I continue to struggle with the fact that canines have been relegated to a lessor position than felines on this blog.  In an effort to educate Peggy and Judy I submit this article which I’ve:

  • edited for precious blog space
  • emphasized (in black) the scientific proof and
  • pointed out the obvious (in blue) 

How hard can it really be to herd cats?

“Ask Daniel Mills, professor of veterinary behavioural medicine at the University of Lincoln, UK. In a recent study, Mills and his colleague Alice Potter demonstrated that cats are more autonomous and solitary than dogs. Carrying out the research for the project was as difficult as the cat’s reputation might suggest.”

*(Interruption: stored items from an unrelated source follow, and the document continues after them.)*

(** ** Further properties: a batch that throws *)

(** X15.  [loadPlatforms] throws, instead of returning a promise, exactly
    when some id of the batch is registered with a package whose name is
    the name of a member of [Object.prototype], such as [constructor] or
    [toString]; what it throws is then the [TypeError] of line 82, and
    [installQueuedPackages] has not been called. *)
Theorem loadPlatforms_throws_iff W now platforms s :
  ((exists err, (loadPlatforms W now platforms s).1 = inl err) <->
   exists id name,
     id ∈ platforms /\ package_of (registeredPlatforms s) id = Some name /\
     (name ∈ Object_prototype)) /\
  forall err,
    (loadPlatforms W now platforms s).1 = inl err ->
    err = TypeError "platformList.push is not a function" /\
    exists created,
      trace (loadPlatforms W now platforms s).2 = trace s ++ created /\
      count installQueuedPackages_call created = 0.
Proof.
  pose proof (load_tasks_thrown W now s platforms) as Hthrown.
  destruct (thrown (load_tasks W now platforms s)) as [e|] eqn:Hloop.
  - destruct Hthrown as (-> & Hname).
    rewrite (loadPlatforms_throws _ _ _ _ _ Hloop). simpl. split.
    + split; [done | by eauto].
    + intros err [= <-]. split; [done|].
      destruct (load_tasks_stops W now s platforms)
        as (seen & _ & Hseen & _ & _ & -> & _).
      destruct (load_tasks_invariant W now s seen Hseen)
        as (keys & evs & lat & Hinv).
      destruct Hinv. destruct inv_no_flush0 as [Hflush _].
      rewrite inv_state0. simpl. exists evs. split; [done|].
      by apply count_not_elem.
  - rewrite loadPlatforms_unfold by done. simpl. split.
    + split.
      * by intros [err Herr].
      * intros (id & name & Hin & Hpkg & Hproto).
        by destruct (Hthrown id name Hin Hpkg).
    + by intros err Herr.
Qed.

“They are challenging if you want them to do certain things in a certain way,” says Mills. “They tend to do their own thing.”

“Cat owners (with the exception perhaps of Peggy) everywhere will sympathise. But why exactly are cats so reluctant to cooperate, either with each other or with a human? Or to flip the question around, why are so many other animals – wild and domestic – willing team players?”

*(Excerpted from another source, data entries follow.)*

(** C3 (as amended).  The matrix [fcr] hands to affinity propagation has at
    entry (i, j) the negative of the Euclidean distance between the
    standardized feature columns i and j, taken as points; it is symmetric
    and zero on the diagonal.  [fcr] depends on the clustering only through
    its value on that matrix and its median. *)
Theorem similarity_is_negative_distance (feat_df : DataFrame) (i j : nat) :
  (i < shape1 feat_df)%nat ->
  (j < shape1 feat_df)%nat ->
  entry (similarity (standardized feat_df)) i j
  = - euclidean (nth i (standardized feat_df) []) (nth j (standardized feat_df) [])
  /\ entry (similarity (standardized feat_df)) i j
     = entry (similarity (standardized feat_df)) j i
  /\ entry (similarity (standardized feat_df)) i i = 0
  /\ forall (ap1 ap2 : Clustering) (y : list R) (max_num_feats : option Z),
      ap1 (similarity (standardized feat_df))
          (np_median (concat (similarity (standardized feat_df))))
      = ap2 (similarity (standardized feat_df))
            (np_median (concat (similarity (standardized feat_df)))) ->
      fcr ap1 feat_df y max_num_feats = fcr ap2 feat_df y max_num_feats.
Proof.
  intros Hi Hj.
  assert (Hlen : length (standardized feat_df) = shape1 feat_df)
    by (unfold standardized, shape1; now rewrite !length_map).
  rewrite <- Hlen in Hi, Hj.
  repeat split.
  - now apply entry_similarity.
  - rewrite !entry_similarity by assumption. now rewrite euclidean_sym.
  - rewrite entry_similarity by assumption. rewrite euclidean_self. lra.
  - intros ap1 ap2 y m Hsame. now apply fcr_clustering_call.
Qed.

Lemma similarity_is_negative_distance_witness :
  entry (similarity (standardized two_rows_frame)) 0 1
  = - euclidean (nth 0 (standardized two_rows_frame) [])
                (nth 1 (standardized two_rows_frame) [])
  /\ entry (similarity (standardized two_rows_frame)) 0 1
     = entry (similarity (standardized two_rows_frame)) 1 0
  /\ entry (similarity (standardized two_rows_frame)) 0 0 = 0
  /\ forall (ap1 ap2 : Clustering) (y : list R) (max_num_feats : option Z),
      ap1 (similarity (standardized two_rows_frame))
          (np_median (concat (similarity (standardized two_rows_frame))))
      = ap2 (similarity (standardized two_rows_frame))
            (np_median (concat (similarity (standardized two_rows_frame)))) ->
      fcr ap1 two_rows_frame y max_num_feats = fcr ap2 two_rows_frame y max_num_feats.
Proof.
  apply (similarity_is_negative_distance two_rows_frame 0 1);
    unfold shape1; simpl; lia.
Defined.

(** *** Distance correlation on a concrete column *)

Lemma distance_correlation_self (x : list R) :
  0 < distance_covariance_sqr x x -> distance_correlation x x = 1.
Proof.
  intros Hv. unfold distance_correlation, distance_correlation_sqr. cbn zeta.
  destruct (Req_EM_T _ _) as [E|E].
  - exfalso. nra.
  - rewrite sqrt_square by lra.
    replace (distance_covariance_sqr x x / distance_covariance_sqr x x) with 1
      by (field; lra).
    apply sqrt_1.
Qed.

Lemma standardize_unit_pair : standardize [-1; 1] = [-1; 1].
Proof.
  assert (Hmean : np_mean [-1; 1] = 0) by (unfold np_mean; simpl; field).
  assert (Hvar : np_var [-1; 1] = 1).
  { unfold np_var. rewrite Hmean. unfold np_mean, Rsqr. simpl. field. }
  assert (Hscale : scale_of [-1; 1] = 1).
  { unfold scale_of. rewrite Hvar, sqrt_1.
    destruct (Req_EM_T 1 0); [lra | reflexivity]. }
  unfold standardize. rewrite Hmean, Hscale. simpl.
  repeat f_equal; field.
Qed.

Lemma abs_diffs_unit_pair : abs_diffs [-1; 1] = [[0; 2]; [2; 0]].
Proof.
  unfold abs_diffs. simpl.
  replace (-1 - -1) with 0 by lra.
  replace (1 - 1) with 0 by lra.
  replace (-1 - 1) with (- (2)) by lra.
  replace (1 - -1) with 2 by lra.
  rewrite Rabs_R0, Rabs_Ropp, Rabs_pos_eq by lra.
  reflexivity.
Qed.

Lemma distance_covariance_unit_pair : distance_covariance_sqr [-1; 1] [-1; 1] = 1.
Proof.
  unfold distance_covariance_sqr. rewrite abs_diffs_unit_pair.
  unfold mean_product, double_centered, np_mean. simpl. field.
Qed.

(** C3, as stated, fails: for the standardized column (-1, 1) the entry
    handed to affinity propagation on the diagonal is 0, the negative of the
    distance of the column to itself, whereas the distance correlation of a
    varying column with itself is 1. *)
Lemma similarity_is_not_distance_correlation :
  entry (similarity (standardized two_rows_frame)) 0 0
  <> - distance_correlation (nth 0 (standardized two_rows_frame) [])
                            (nth 0 (standardized two_rows_frame) []).
Proof.
  rewrite entry_similarity by (simpl; lia).
  rewrite euclidean_self.
  unfold standardized, two_rows_frame. cbn [columns map snd nth].
  rewrite standardize_unit_pair.
  rewrite distance_correlation_self
    by (rewrite distance_covariance_unit_pair; lra).
  lra.
Qed.

(** ** Constant columns *)















(** * Further properties *)

(** ** The loop of forward_selection, pass by pass *)

Section LoopMore.

Variable y : list R.
Variable model : Estimator.
Variable score_fn : option ScoreFn.
Variable cv : option Z.

#[local] Abbreviation trial := (trial_score y model score_fn cv).
#[local] Abbreviation step := (select_step y model score_fn cv).
#[local] Abbreviation loop := (select_loop y model score_fn cv).
#[local] Abbreviation fsel := (forward_selection y model score_fn cv).

(** Once there is more fuel than available columns, the amount of fuel does
    not matter. *)
Lemma select_loop_fuel_free (fuel fuel' : nat) (m : Z) (sel : DataFrame)
    (scores : list xfloat) (avail : DataFrame) :
  (shape1 avail < fuel)%nat -> (shape1 avail < fuel')%nat ->
  loop fuel m sel scores avail = loop fuel' m sel scores avail.
Proof.
  revert fuel' sel scores avail.
  induction fuel as [|fuel IH]; intros fuel' sel scores avail Hf Hf'; [lia|].
  destruct fuel' as [|fuel']; [lia|].
  simpl. destruct (Z.of_nat (shape1 sel) <? m)%Z; [|reflexivity].
  destruct (step sel scores avail) as [[[sel1 scores1] avail1]|e] eqn:Hstep;
    [|reflexivity].
  apply select_step_effect in Hstep.
  destruct Hstep as (pre & key & vec & post & s & Hcols & _ & _ & _ & _ & _ & _ & _
                     & _ & Hav').
  destruct (key_of_split _ _ _ _ _ Hcols) as [Hkey _].
  apply drop_key_shrinks in Hkey.
  apply IH; unfold shape1 in *; rewrite Hav'; lia.
Qed.

(** A property kept by every pass holds of what the loop returns. *)
Lemma select_loop_keeps (P : DataFrame -> list xfloat -> DataFrame -> Prop) :
  (forall sel scores avail sel' scores' avail',
      P sel scores avail ->
      step sel scores avail = Ok (sel', scores', avail') ->
      P sel' scores' avail') ->
  forall fuel m sel scores avail sel' scores',
    P sel scores avail ->
    loop fuel m sel scores avail = Done (Ok (sel', scores')) ->
    exists avail', P sel' scores' avail' /\ (m <= Z.of_nat (shape1 sel'))%Z.
Proof.
  intros Hkeep fuel m.
  induction fuel as [|fuel IH]; intros sel scores avail sel' scores' HP Hloop;
    simpl in Hloop;
    destruct (Z.ltb_spec (Z.of_nat (shape1 sel)) m) as [Hlt|Hge];
    try discriminate;
    try (injection Hloop as <- <-; exists avail; split; [exact HP | lia]).
  destruct (step sel scores avail) as [[[sel1 scores1] avail1]|e] eqn:Hstep;
    [|discriminate].
  apply (IH _ _ _ _ _ (Hkeep _ _ _ _ _ _ HP Hstep) Hloop).
Qed.

(** What [forward_selection] returns is what its loop returns, and it holds
    at least one score. *)
Lemma forward_selection_loop (feat_df : DataFrame) (max_num_feats : Z)
    (sel : DataFrame) (scores : list xfloat) :
  fsel feat_df max_num_feats = Done (Ok (sel, scores)) ->
  loop (S (shape1 feat_df)) (effective_max feat_df max_num_feats)
       {| index := index feat_df; columns := [] |} [] feat_df
  = Done (Ok (sel, scores))
  /\ scores <> [].
Proof.
  rewrite forward_selection_unfold. intros Hrun.
  destruct (loop _ _ _ _ _) as [[[sel0 scores0]|e]|]; try discriminate.
  cbn [bind] in Hrun.
  destruct scores0 as [|s0 scores0]; [discriminate|].
  cbn [np_argmax bind] in Hrun. injection Hrun as <- <-.
  split; [reflexivity | discriminate].
Qed.

(** The loop only ever appends: what it returns extends the state it
    started from. *)
Lemma select_loop_extends (feat_df : DataFrame) (fuel : nat) (m : Z)
    (sel : DataFrame) (scores : list xfloat) (avail sel' : DataFrame)
    (scores' : list xfloat) :
  loop_invariant feat_df sel scores avail ->
  loop fuel m sel scores avail = Done (Ok (sel', scores')) ->
  exists more_columns more_scores,
    columns sel' = columns sel ++ more_columns
    /\ scores' = scores ++ more_scores.
Proof.
  revert sel scores avail.
  induction fuel as [|fuel IH]; intros sel scores avail Hinv Hloop;
    simpl in Hloop;
    destruct (Z.of_nat (shape1 sel) <? m)%Z;
    try discriminate;
    try (injection Hloop as <- <-; exists [], []; now rewrite !app_nil_r).
  destruct (step sel scores avail) as [[[sel1 scores1] avail1]|e] eqn:Hstep;
    [|discriminate].
  destruct (invariant_step _ _ _ _ _ _ _ _ _ _ _ Hinv Hstep)
    as (Hinv1 & _ & _ & pre & key & vec & post & s & _ & _ & _ & _ & Hsel & Hsc & _).
  destruct (IH _ _ _ Hinv1 Hloop) as (cols & scs & Hcols & Hscs).
  exists ((key, vec) :: cols), (Fin s :: scs).
  rewrite Hcols, Hscs, Hsel, Hsc, <- !app_assoc. split; reflexivity.
Qed.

1. It’s a well known that cats are greedy and don’t share.  That’s not nice.

” . . . domestic cats . . .  hunt small animals. “You don’t want to be around somebody else when they’ve just caught a mouse, because they’re going to eat it whole,” Packer says. “It’s gone. There is not enough food to share.” 

Proof by Peggy

2.  Cats are gate-crashers which is rude.

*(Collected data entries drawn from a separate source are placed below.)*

(** The parts of a split, put back together. *)
Lemma split_form (sep : ascii) (s p : string) (ps : list string) :
  split sep s = p :: ps ->
  (ps = [] /\ s = p) \/
  (exists rest, s = p +:+ String sep rest /\ split sep rest = ps).
Proof.
  revert p ps. induction s as [|c s IH]; intros p ps H.
  - injection H as <- <-. left. split; reflexivity.
  - cbn [split] in H. destruct (Ascii.eqb c sep) eqn:E.
    + apply Ascii.eqb_eq in E. subst c. injection H as <- <-.
      right. exists s. split; reflexivity.
    + destruct (split sep s) as [|p' ps'] eqn:Es; [destruct (split_nonempty _ _ Es)|].
      injection H as <- <-.
      destruct (IH p' ps' eq_refl) as [[-> ->]|(rest & -> & Hr)].
      * left. split; reflexivity.
      * right. exists rest. split; [reflexivity | exact Hr].
Qed.

Lemma dotted_quad_form (a : string) :
  is_dotted_quad a = true ->
  exists n1 n2 n3 n4,
    a = n1 +:+ "." +:+ n2 +:+ "." +:+ n3 +:+ "." +:+ n4 /\
    is_number n1 = true /\ is_number n2 = true /\
    is_number n3 = true /\ is_number n4 = true.
Proof.
  unfold is_dotted_quad.
  destruct (split "." a) as [|n1 [|n2 [|n3 [|n4 [|? ?]]]]] eqn:E; try discriminate.
  intros H. apply andb_true_iff in H. destruct H as [H H4].
  apply andb_true_iff in H. destruct H as [H H3].
  apply andb_true_iff in H. destruct H as [H1 H2].
  exists n1, n2, n3, n4. split; [|auto].
  destruct (split_form _ _ _ _ E) as [[? _]|(r1 & -> & E1)]; [discriminate|].
  destruct (split_form _ _ _ _ E1) as [[? _]|(r2 & -> & E2)]; [discriminate|].
  destruct (split_form _ _ _ _ E2) as [[? _]|(r3 & -> & E3)]; [discriminate|].
  destruct (split_form _ _ _ _ E3) as [[_ ->]|(r4 & _ & E4)].
  - reflexivity.
  - destruct (split_nonempty _ _ E4).
Qed.

(** The pattern for a dotted quad matches one that is followed by anything
    but a digit. *)
Lemma match_quad_complete (a r : string) :
  is_dotted_quad a = true -> span_digits r = ("", r) ->
  match_quad (a +:+ r) = Some a.
Proof.
  intros Ha Hr.
  destruct (dotted_quad_form a Ha) as (n1 & n2 & n3 & n4 & -> & H1 & H2 & H3 & H4).
  rewrite !append_assoc.
  unfold match_quad.
  rewrite (digits_dot_app n1 _ H1). cbn [mbind option_bind].
  rewrite (digits_dot_app n2 _ H2). cbn [mbind option_bind].
  rewrite (digits_dot_app n3 _ H3). cbn [mbind option_bind].
  unfold is_number in H4. apply andb_true_iff in H4. destruct H4 as [H4 He].
  rewrite (span_digits_app n4 r H4 Hr).
  destruct n4 as [|x d]; [discriminate He|].
  rewrite !append_assoc. reflexivity.
Qed.

Lemma number_without_newline (n : string) :
  is_number n = true -> without (ascii_of_N 10) n = true.
Proof.
  unfold is_number. intros H. apply andb_true_iff in H. destruct H as [H _].
  apply no_space_without_newline, plain_no_space, all_decimal_plain, H.
Qed.

Lemma dotted_quad_without_newline (a : string) :
  is_dotted_quad a = true -> without (ascii_of_N 10) a = true.
Proof.
  intros Ha.
  destruct (dotted_quad_form a Ha) as (n1 & n2 & n3 & n4 & -> & H1 & H2 & H3 & H4).
  rewrite !without_app.
  rewrite (number_without_newline n1 H1), (number_without_newline n2 H2),
    (number_without_newline n3 H3), (number_without_newline n4 H4).
  reflexivity.
Qed.

End ListingLines.

Section ListingRoundTrip.
Import Py PyStr Checker Shapes Collector CollectorFacts Listing.

Lemma plain_name_parts (name : string) :
  plain_name name = true ->
  plain name = true /\ exists c r, name = String c r /\ is_space c = false.
Proof.
  unfold plain_name. intros H. apply andb_true_iff in H. destruct H as [Hp He].
  split; [exact Hp|].
  destruct name as [|c r]; [discriminate He|].
  exists c, r. split; [reflexivity|].
  cbn [plain] in Hp. apply andb_true_iff in Hp. destruct Hp as [Hp _].
  apply andb_true_iff in Hp. destruct Hp as [Hp _].
  apply negb_true_iff, Hp.
Qed.

Lemma number_head (z : Z) :
  exists c r, PyFloat.digits_of_Z z = String c r /\ is_decimal c = true /\
              plain (String c r) = true.
Proof.
  pose proof (digits_of_Z_number z) as H. unfold is_number in H.
  apply andb_true_iff in H. destruct H as [Hd He].
  destruct (PyFloat.digits_of_Z z) as [|c r]; [discriminate He|].
  exists c, r. split; [reflexivity|]. split; [|apply all_decimal_plain, Hd].
  cbn [all_decimal] in Hd. apply andb_true_iff in Hd. apply Hd.
Qed.

Lemma decimal_isdigit (c : ascii) : is_decimal c = true -> isdigit c = true.
Proof.
  unfold is_decimal, isdigit. intros ->. reflexivity.
Qed.

(** The header line of an interface opens a new dictionary. *)
Lemma header_step (st : parser) (k : nat) (name : string) :
  plain_name name = true ->
  ip_addr_line st (header_line k name) =
  {| interfaces := flush st;
     current_interface :=
       Some {| iface_name := name;
               iface_type := _determine_interface_type name;
               iface_ip := None |} |}.
Proof.
  intros Hname.
  destruct (plain_name_parts name Hname) as (Hp & c0 & r0 & En & Hc0).
  destruct (number_head (Z.of_nat k)) as (c & r & Ek & Hc & Hk).
  pose proof (plain_no_space _ Hk) as Hks.
  pose proof (plain_no_space _ Hp) as Hns.
  set (tail := ": <BROADCAST,MULTICAST,UP,LOWER_UP> mtu 1500").
  assert (Hform : header_line k name = String c r +:+ ": " +:+ name +:+ tail).
  { unfold header_line. rewrite Ek. reflexivity. }
  assert (Hstrip : strip (header_line k name) = header_line k name).
  { rewrite Hform. unfold strip.
    assert (E : lstrip (String c r +:+ ": " +:+ name +:+ tail)
                = String c r +:+ ": " +:+ name +:+ tail).
    { rewrite append_cons. apply lstrip_clean.
      cbn [no_space] in Hks. apply andb_true_iff in Hks.
      apply negb_true_iff, Hks. }
    rewrite E.
    assert (E' : String c r +:+ ": " +:+ name +:+ tail
                 = (String c r +:+ ": " +:+ name) +:+ tail)
      by (rewrite !append_assoc; reflexivity).
    rewrite E'. rewrite rstrip_app by (vm_compute; discriminate). reflexivity. }
  assert (Hsplit : exists rest,
             split ":" (header_line k name) = String c r :: String " " name :: rest).
  { rewrite Hform.
    change (": " +:+ name +:+ tail) with (String ":" (String " " name +:+ String ":"
      " <BROADCAST,MULTICAST,UP,LOWER_UP> mtu 1500")).
    rewrite split_sep_cons by (apply plain_without_colon, Hk).
    rewrite split_sep_cons by (cbn [without]; apply plain_without_colon, Hp).
    eexists. reflexivity. }
  assert (Hcolon : contains ":" (header_line k name) = true).
  { rewrite Hform. apply contains_app_r, (contains_prefix ":"). }
  assert (Hinet : contains "inet " (header_line k name) = false).
  { apply (no_t_space_inet "x"). rewrite Hform.
    apply no_t_space_app; [exact Hks|]. intros p.
    change (no_t_space " " (name +:+ tail) = true).
    apply no_t_space_app; [exact Hns|]. intros q. reflexivity. }
  assert (Hdigit : starts_with_digit (header_line k name) = true).
  { rewrite Hform. apply decimal_isdigit, Hc. }
  assert (Hpart : strip (String " " name) = name).
  { unfold strip. change (lstrip (String " " name)) with (lstrip name).
    rewrite En, lstrip_clean by exact Hc0. rewrite <- En.
    apply no_space_rstrip, Hns. }
  destruct Hsplit as (rest & Hsplit).
  unfold ip_addr_line. rewrite Hstrip, Hdigit, Hcolon, Hsplit, Hpart.
  cbn [andb current_interface interfaces]. rewrite Hinet. reflexivity.
Qed.

(** The address line assigns the address, unless it is a loopback one. *)
Lemma inet_step (st : parser) (cur : InterfaceInfo) (a : string) :
  is_dotted_quad a = true -> current_interface st = Some cur ->
  ip_addr_line st (inet_line a) =
  if startswith a "127." then st
  else {| interfaces := interfaces st;
          current_interface := Some (set_ip a cur) |}.
Proof.
  intros Ha Hcur.
  set (tail := "/24 scope global").
  assert (Hstrip : strip (inet_line a) = "inet " +:+ a +:+ tail).
  { unfold strip.
    change (lstrip (inet_line a)) with ("inet " +:+ a +:+ tail).
    assert (E : "inet " +:+ a +:+ tail = ("inet " +:+ a) +:+ tail)
      by (rewrite !append_assoc; reflexivity).
    rewrite E at 1. rewrite rstrip_app by (vm_compute; discriminate).
    rewrite append_assoc. reflexivity. }
  assert (Hinet : contains "inet " ("inet " +:+ a +:+ tail) = true).
  { apply contains_prefix. }
  assert (Hsearch : search_inet_quad ("inet " +:+ a +:+ tail) = Some a).
  { change ("inet " +:+ a +:+ tail)
      with (String "i" (String "n" (String "e" (String "t" (String " " (a +:+ tail)))))).
    cbn [search_inet_quad].
    assert (Hm : match_inet_quad
                   (String "i" (String "n" (String "e" (String "t" (String " " (a +:+ tail))))))
                 = Some a).
    { unfold match_inet_quad.
      pose proof (prefix_app "inet " (a +:+ tail)) as P.
      change ("inet " +:+ a +:+ tail)
        with (String "i" (String "n" (String "e" (String "t" (String " " (a +:+ tail)))))) in P.
      rewrite P. cbn [drop_chars].
      apply match_quad_complete; [exact Ha | reflexivity]. }
    rewrite Hm. reflexivity. }
  unfold ip_addr_line. rewrite Hstrip.
  change (starts_with_digit ("inet " +:+ a +:+ tail)) with false.
  cbn [andb]. rewrite Hcur, Hinet, Hsearch.
  destruct (startswith a "127."); reflexivity.
Qed.

Lemma empty_step (st : parser) : ip_addr_line st "" = st.
Proof.
  unfold ip_addr_line. change (strip "") with "".
  cbn [starts_with_digit andb]. destruct (current_interface st); reflexivity.
Qed.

“All domesticated cats are descended from Middle Eastern wildcats (Felis silvestris), the “cat of the woods”. Humans did not coax those early cats out of the woods; the cats invited themselves into our grain storehouses, where an abundance of mice fed unchecked. Gate-crashing this mouse party marked the start of a truly symbiotic relationship. The cats loved the well-stocked storehouses, and the people appreciated the pest control.”

3.  Cats are stubborn at best and unsociable at worst.

“They retain a large degree of independence and approach, or stay close to us, only when they want to,” says Dennis Turner, a cat expert and animal behaviourist at the Institute for Applied Ethology and Animal Psychology in Horgen, Switzerland.”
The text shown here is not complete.